───── Data provided ─────
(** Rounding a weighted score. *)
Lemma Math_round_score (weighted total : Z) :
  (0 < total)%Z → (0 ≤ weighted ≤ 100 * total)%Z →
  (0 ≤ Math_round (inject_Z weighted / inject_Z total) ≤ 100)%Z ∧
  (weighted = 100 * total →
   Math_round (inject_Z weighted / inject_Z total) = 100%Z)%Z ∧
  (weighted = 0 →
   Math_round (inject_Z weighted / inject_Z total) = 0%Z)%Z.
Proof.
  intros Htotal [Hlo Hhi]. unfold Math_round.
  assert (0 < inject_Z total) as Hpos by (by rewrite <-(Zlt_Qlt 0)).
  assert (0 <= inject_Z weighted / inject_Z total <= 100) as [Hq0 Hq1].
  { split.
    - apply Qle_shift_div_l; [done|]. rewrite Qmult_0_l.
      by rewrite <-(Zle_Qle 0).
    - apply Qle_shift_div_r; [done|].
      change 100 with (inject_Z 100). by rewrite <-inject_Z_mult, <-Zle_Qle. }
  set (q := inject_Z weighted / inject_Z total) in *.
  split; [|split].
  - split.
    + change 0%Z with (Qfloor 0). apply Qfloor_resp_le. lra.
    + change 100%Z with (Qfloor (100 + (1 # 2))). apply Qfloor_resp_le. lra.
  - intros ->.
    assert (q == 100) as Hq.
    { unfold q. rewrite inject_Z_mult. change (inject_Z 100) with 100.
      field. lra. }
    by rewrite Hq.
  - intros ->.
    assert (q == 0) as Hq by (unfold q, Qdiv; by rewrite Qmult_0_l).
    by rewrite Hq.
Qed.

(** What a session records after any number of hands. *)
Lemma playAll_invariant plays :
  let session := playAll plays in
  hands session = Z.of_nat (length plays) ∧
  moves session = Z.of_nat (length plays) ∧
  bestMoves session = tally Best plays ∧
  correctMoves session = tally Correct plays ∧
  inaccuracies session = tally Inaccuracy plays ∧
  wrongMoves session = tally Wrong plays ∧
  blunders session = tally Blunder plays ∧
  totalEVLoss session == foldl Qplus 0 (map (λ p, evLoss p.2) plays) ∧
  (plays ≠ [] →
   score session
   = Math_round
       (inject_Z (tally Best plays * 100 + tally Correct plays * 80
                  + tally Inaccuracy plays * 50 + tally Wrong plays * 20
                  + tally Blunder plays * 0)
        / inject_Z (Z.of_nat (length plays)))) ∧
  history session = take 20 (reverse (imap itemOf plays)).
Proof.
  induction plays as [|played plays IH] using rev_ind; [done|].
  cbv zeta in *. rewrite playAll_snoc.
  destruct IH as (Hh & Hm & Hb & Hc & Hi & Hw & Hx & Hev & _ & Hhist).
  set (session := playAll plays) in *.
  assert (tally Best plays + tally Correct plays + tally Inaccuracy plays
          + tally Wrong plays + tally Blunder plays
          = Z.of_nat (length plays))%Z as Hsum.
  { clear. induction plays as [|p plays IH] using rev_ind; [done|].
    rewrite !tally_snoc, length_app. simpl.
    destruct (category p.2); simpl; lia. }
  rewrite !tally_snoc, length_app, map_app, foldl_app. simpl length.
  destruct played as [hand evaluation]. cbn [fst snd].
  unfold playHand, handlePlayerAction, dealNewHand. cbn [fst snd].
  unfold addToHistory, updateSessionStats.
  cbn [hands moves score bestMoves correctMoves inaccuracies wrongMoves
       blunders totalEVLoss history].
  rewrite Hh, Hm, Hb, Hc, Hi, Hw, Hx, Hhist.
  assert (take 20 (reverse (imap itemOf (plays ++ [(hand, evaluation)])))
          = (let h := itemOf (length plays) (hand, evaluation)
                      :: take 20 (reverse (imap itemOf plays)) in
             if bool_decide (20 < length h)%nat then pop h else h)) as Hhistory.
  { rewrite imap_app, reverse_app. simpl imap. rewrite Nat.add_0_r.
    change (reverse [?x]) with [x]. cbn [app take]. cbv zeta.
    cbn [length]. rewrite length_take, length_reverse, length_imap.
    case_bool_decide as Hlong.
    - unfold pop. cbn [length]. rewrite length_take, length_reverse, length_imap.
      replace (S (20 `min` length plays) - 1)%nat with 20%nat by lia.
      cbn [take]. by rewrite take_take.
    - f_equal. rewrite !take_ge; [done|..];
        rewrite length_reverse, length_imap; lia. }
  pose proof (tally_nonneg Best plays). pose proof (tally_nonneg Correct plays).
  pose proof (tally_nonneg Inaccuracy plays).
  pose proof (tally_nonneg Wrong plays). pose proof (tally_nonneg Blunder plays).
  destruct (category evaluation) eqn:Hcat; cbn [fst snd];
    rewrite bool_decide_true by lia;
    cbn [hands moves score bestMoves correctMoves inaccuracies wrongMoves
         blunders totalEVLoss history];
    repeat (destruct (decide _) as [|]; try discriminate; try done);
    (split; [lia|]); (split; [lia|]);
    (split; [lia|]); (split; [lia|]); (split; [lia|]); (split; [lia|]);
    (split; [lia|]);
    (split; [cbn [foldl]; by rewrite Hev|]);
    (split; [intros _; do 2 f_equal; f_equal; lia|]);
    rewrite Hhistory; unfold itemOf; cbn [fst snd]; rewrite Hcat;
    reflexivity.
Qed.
─────
## [Directions for this task]
Please filter the entries for the word "hands" and copy the lines that have it.

## [Solution to the problem]
(** What a session records after any number of hands. *)
  hands session = Z.of_nat (length plays) ∧
  cbn [hands moves score bestMoves correctMoves inaccuracies wrongMoves
    cbn [hands moves score bestMoves correctMoves inaccuracies wrongMoves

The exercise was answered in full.